[Data for this task]

########################################

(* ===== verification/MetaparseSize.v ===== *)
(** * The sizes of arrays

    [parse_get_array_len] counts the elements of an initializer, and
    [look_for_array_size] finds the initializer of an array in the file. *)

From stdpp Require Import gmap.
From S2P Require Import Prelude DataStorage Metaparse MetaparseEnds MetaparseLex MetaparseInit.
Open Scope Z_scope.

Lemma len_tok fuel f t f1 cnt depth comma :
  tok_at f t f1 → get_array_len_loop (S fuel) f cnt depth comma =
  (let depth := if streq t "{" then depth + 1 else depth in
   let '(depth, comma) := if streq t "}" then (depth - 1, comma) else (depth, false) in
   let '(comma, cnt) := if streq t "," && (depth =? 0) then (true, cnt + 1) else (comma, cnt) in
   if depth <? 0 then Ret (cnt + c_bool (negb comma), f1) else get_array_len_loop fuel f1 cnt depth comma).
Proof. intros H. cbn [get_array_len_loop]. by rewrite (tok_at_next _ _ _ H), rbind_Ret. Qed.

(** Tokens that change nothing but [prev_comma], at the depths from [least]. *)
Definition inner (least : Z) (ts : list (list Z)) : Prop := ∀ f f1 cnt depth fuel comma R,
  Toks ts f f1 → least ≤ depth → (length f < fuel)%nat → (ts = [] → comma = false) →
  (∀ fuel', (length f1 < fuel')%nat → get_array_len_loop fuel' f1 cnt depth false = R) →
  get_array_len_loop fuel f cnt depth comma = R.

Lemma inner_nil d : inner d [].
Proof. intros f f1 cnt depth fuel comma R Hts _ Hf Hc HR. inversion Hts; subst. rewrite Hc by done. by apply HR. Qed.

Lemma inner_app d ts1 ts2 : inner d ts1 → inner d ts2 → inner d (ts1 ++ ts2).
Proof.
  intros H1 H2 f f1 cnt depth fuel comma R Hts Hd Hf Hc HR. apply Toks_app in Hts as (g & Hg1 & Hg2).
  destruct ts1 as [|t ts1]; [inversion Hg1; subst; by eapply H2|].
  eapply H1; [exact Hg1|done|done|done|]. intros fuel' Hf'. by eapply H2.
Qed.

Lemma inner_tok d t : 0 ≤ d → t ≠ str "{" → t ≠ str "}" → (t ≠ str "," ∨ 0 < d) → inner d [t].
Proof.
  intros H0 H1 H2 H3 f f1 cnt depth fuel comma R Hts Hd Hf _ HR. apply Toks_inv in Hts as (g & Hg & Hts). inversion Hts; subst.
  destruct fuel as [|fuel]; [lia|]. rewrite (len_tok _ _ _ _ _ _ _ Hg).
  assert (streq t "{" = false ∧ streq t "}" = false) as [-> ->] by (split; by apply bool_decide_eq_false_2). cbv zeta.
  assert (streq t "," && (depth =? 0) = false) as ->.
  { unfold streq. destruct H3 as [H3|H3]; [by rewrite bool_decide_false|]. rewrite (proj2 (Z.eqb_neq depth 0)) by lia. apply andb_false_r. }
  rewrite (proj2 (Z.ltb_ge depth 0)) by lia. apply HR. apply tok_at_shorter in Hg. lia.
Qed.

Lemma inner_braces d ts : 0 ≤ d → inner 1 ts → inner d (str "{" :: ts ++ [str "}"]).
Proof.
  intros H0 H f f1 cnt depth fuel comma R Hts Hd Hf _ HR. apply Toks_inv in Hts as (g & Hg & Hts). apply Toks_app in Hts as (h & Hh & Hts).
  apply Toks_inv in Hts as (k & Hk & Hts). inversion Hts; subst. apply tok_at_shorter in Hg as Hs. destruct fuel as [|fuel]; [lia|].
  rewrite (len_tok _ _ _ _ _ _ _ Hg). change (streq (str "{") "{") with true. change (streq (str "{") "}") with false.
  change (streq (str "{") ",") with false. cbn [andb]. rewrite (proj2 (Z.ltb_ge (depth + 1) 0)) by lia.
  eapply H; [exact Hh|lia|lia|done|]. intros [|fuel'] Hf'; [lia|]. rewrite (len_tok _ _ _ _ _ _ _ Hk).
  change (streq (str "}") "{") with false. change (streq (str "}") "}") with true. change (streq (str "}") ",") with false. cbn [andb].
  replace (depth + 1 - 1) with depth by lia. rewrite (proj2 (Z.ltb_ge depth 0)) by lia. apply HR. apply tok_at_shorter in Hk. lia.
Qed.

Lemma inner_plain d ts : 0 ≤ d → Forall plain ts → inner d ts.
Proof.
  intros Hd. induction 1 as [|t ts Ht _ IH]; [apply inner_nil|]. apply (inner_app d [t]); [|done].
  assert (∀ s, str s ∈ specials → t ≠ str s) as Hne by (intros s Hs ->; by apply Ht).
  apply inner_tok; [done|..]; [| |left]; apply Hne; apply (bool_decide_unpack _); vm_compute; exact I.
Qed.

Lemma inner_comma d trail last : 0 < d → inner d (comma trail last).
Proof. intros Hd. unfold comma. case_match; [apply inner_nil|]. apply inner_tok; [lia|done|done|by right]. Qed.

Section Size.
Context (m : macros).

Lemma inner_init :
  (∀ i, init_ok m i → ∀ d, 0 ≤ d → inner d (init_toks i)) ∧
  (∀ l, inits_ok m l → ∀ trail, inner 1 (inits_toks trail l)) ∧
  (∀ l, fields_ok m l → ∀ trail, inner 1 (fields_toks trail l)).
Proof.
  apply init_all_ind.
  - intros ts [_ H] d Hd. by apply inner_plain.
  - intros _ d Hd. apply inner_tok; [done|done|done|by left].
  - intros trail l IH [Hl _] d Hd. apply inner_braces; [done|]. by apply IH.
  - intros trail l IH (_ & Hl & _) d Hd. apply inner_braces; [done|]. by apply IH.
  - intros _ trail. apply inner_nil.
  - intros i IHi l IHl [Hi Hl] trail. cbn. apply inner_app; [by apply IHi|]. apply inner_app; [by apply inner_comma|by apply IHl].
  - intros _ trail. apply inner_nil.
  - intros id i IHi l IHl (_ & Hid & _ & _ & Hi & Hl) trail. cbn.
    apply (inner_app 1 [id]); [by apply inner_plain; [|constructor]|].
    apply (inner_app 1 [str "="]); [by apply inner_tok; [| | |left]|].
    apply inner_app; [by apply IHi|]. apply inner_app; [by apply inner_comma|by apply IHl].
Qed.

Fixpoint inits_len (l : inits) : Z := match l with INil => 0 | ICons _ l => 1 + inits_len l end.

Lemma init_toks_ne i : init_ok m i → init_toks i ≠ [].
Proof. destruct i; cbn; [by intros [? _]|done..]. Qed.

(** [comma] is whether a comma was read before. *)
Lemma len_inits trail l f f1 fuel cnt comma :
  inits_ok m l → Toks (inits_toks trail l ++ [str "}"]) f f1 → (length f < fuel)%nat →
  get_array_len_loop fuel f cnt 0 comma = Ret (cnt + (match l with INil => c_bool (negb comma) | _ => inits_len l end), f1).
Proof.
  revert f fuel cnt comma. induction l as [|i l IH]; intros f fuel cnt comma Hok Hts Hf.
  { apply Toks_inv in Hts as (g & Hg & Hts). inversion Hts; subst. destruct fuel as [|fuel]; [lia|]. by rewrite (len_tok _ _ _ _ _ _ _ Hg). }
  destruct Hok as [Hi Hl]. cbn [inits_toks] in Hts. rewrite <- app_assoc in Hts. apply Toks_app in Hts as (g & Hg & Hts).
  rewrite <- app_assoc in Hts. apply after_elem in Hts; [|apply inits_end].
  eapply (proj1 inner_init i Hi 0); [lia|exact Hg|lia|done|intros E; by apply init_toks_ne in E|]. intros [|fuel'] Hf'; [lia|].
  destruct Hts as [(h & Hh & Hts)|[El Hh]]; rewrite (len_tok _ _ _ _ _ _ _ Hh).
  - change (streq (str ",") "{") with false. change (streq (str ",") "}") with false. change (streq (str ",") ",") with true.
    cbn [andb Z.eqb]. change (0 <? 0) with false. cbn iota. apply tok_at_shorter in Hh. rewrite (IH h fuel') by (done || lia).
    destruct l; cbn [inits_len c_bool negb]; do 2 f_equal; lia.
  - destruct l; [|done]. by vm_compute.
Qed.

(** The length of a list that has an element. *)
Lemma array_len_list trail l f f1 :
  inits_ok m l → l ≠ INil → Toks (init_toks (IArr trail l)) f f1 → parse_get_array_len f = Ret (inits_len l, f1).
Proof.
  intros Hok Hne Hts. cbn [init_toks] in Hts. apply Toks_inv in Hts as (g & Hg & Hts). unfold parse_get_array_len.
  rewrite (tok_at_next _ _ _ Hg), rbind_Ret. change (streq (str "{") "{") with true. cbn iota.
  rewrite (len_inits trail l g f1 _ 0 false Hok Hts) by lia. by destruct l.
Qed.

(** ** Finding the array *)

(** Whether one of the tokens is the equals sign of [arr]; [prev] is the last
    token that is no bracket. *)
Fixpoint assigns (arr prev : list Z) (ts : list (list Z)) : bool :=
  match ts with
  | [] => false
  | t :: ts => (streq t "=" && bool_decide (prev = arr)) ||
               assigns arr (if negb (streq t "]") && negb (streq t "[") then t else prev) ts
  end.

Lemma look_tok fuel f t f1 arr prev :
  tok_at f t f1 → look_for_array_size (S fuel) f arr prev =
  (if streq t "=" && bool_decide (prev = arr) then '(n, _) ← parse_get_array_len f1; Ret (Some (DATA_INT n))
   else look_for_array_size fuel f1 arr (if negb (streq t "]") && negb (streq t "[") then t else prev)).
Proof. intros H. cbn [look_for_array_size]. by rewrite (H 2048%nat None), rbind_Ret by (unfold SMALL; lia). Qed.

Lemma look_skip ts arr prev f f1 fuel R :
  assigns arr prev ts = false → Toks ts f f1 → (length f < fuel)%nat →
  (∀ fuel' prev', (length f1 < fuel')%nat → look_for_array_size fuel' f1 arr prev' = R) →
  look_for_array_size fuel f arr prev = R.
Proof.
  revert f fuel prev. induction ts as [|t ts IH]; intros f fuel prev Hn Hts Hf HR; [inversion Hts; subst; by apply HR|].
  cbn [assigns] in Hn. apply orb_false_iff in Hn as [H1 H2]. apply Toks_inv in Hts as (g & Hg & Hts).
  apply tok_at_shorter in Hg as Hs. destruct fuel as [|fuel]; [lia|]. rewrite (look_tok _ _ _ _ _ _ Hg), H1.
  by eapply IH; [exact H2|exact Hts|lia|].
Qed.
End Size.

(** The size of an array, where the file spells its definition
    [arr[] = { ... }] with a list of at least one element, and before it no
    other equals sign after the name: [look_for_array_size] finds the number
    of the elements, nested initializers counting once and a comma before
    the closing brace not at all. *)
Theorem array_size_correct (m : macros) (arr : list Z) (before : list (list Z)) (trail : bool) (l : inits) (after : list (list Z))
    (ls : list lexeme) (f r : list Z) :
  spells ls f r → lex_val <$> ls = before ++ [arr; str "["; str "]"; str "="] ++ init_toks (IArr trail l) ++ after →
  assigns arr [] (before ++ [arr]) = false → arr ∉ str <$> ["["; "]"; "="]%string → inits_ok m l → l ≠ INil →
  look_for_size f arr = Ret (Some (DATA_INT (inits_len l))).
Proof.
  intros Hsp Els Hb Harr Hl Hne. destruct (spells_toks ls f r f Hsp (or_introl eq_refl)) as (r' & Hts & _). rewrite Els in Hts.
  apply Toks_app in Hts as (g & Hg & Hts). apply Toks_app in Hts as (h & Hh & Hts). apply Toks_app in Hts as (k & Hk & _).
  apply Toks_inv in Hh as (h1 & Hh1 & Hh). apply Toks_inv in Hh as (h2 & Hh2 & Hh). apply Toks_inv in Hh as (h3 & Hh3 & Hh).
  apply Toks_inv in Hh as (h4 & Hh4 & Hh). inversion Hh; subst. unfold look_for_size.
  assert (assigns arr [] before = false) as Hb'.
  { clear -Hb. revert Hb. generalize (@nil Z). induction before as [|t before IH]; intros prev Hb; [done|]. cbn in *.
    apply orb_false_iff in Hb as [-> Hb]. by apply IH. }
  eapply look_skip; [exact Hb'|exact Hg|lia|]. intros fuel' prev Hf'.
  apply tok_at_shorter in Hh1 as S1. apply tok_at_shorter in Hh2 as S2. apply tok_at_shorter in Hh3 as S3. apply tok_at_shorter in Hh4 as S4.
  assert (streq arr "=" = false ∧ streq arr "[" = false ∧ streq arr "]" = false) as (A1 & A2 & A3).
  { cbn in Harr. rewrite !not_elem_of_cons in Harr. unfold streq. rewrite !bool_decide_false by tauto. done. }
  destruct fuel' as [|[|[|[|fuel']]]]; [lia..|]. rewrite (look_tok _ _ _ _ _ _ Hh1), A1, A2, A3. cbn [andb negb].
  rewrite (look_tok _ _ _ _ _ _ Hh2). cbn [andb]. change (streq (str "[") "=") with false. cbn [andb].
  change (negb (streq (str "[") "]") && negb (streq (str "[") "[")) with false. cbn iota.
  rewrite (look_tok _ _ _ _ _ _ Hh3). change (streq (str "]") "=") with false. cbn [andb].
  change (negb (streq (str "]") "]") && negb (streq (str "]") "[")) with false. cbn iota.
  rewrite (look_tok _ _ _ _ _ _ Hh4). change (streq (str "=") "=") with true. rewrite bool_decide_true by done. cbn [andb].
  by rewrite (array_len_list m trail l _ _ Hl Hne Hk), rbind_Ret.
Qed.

########################################

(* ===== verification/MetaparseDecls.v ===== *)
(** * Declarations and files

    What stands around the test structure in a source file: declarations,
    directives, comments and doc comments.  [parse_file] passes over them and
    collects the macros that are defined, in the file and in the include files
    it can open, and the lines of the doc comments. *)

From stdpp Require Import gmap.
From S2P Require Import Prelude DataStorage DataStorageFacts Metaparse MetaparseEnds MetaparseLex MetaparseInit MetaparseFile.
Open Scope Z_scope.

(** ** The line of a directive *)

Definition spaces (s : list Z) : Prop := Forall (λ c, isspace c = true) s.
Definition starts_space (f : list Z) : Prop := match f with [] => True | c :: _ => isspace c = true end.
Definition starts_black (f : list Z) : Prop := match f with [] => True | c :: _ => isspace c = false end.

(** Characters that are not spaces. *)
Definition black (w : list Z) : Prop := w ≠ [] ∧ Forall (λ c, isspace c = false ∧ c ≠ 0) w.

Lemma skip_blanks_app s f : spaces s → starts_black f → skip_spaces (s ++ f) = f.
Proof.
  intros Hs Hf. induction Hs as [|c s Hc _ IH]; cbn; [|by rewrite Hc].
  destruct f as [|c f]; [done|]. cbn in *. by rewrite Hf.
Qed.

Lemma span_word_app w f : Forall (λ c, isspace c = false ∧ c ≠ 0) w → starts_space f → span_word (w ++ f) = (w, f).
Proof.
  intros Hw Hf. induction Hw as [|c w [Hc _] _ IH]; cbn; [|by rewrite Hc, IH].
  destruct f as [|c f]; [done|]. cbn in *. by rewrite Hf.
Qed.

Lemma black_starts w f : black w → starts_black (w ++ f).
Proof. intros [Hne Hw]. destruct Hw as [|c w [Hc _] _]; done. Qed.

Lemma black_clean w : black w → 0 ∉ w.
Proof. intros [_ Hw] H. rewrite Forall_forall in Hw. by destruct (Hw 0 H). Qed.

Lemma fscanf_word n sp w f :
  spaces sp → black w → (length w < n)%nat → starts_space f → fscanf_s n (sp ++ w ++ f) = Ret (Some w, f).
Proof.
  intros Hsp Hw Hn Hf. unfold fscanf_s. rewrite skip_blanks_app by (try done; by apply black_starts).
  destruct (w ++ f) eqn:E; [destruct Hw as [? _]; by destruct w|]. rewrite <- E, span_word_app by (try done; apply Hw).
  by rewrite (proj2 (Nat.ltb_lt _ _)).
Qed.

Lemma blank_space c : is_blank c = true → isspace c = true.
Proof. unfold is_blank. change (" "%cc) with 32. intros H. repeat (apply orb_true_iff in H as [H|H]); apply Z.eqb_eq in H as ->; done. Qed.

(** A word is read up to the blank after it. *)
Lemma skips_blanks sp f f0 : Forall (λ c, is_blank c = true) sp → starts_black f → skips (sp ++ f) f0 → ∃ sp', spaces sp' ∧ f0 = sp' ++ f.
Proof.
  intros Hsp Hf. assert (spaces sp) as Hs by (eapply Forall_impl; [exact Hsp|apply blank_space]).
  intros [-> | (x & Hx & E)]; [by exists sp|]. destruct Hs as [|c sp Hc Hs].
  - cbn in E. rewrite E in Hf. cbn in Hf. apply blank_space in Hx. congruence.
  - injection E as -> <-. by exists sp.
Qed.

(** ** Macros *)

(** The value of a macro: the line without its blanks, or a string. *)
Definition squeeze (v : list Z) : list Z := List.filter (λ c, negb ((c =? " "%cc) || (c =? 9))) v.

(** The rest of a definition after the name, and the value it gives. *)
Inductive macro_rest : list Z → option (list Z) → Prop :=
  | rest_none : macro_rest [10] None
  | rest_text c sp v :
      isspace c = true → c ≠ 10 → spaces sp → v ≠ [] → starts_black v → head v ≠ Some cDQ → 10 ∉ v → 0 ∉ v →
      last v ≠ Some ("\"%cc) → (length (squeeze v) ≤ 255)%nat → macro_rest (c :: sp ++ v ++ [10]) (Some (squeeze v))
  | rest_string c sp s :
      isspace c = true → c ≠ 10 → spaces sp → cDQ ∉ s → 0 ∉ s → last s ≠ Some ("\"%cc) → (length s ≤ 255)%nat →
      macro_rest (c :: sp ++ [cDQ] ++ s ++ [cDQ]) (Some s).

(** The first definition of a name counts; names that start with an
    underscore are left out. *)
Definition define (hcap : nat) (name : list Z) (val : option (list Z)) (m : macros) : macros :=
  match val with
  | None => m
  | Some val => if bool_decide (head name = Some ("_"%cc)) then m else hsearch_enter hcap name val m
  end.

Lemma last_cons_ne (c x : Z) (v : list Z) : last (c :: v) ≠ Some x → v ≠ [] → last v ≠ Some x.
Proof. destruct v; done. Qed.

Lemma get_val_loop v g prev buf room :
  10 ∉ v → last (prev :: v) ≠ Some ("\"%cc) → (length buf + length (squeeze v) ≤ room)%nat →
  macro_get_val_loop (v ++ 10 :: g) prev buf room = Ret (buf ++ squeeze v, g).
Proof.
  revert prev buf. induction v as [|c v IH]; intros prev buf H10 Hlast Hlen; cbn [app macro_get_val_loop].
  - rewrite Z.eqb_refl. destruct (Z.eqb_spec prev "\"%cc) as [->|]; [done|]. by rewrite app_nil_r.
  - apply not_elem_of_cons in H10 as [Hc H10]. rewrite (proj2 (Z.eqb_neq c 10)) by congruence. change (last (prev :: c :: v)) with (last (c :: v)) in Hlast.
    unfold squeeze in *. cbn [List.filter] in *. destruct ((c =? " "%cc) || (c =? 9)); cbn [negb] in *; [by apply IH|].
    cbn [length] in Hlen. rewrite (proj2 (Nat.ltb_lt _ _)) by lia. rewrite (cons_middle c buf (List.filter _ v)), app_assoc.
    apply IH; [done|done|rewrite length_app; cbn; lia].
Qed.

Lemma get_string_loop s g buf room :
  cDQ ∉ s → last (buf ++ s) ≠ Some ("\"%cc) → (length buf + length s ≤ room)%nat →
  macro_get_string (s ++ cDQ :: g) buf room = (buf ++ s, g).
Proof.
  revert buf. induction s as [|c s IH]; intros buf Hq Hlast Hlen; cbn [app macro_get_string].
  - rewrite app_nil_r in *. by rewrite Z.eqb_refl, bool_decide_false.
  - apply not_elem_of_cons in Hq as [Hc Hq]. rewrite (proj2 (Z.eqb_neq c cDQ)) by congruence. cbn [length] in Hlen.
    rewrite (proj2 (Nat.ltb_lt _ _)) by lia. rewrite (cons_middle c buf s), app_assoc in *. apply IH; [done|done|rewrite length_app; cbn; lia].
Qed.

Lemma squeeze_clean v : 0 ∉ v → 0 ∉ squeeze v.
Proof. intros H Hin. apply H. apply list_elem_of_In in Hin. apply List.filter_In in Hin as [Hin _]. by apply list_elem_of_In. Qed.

########################################

[Problem details]
Above are the records. Copy the lines beginning at the one that has "apply Toks_inv in Hh as (h4" and ending with the one that has "rewrite (look_tok _ _ _ _ _ _ Hh3).", unchanged.

[Solution below]
  apply Toks_inv in Hh as (h4 & Hh4 & Hh). inversion Hh; subst. unfold look_for_size.
  assert (assigns arr [] before = false) as Hb'.
  { clear -Hb. revert Hb. generalize (@nil Z). induction before as [|t before IH]; intros prev Hb; [done|]. cbn in *.
    apply orb_false_iff in Hb as [-> Hb]. by apply IH. }
  eapply look_skip; [exact Hb'|exact Hg|lia|]. intros fuel' prev Hf'.
  apply tok_at_shorter in Hh1 as S1. apply tok_at_shorter in Hh2 as S2. apply tok_at_shorter in Hh3 as S3. apply tok_at_shorter in Hh4 as S4.
  assert (streq arr "=" = false ∧ streq arr "[" = false ∧ streq arr "]" = false) as (A1 & A2 & A3).
  { cbn in Harr. rewrite !not_elem_of_cons in Harr. unfold streq. rewrite !bool_decide_false by tauto. done. }
  destruct fuel' as [|[|[|[|fuel']]]]; [lia..|]. rewrite (look_tok _ _ _ _ _ _ Hh1), A1, A2, A3. cbn [andb negb].
  rewrite (look_tok _ _ _ _ _ _ Hh2). cbn [andb]. change (streq (str "[") "=") with false. cbn [andb].
  change (negb (streq (str "[") "]") && negb (streq (str "[") "[")) with false. cbn iota.
  rewrite (look_tok _ _ _ _ _ _ Hh3). change (streq (str "]") "=") with false. cbn [andb].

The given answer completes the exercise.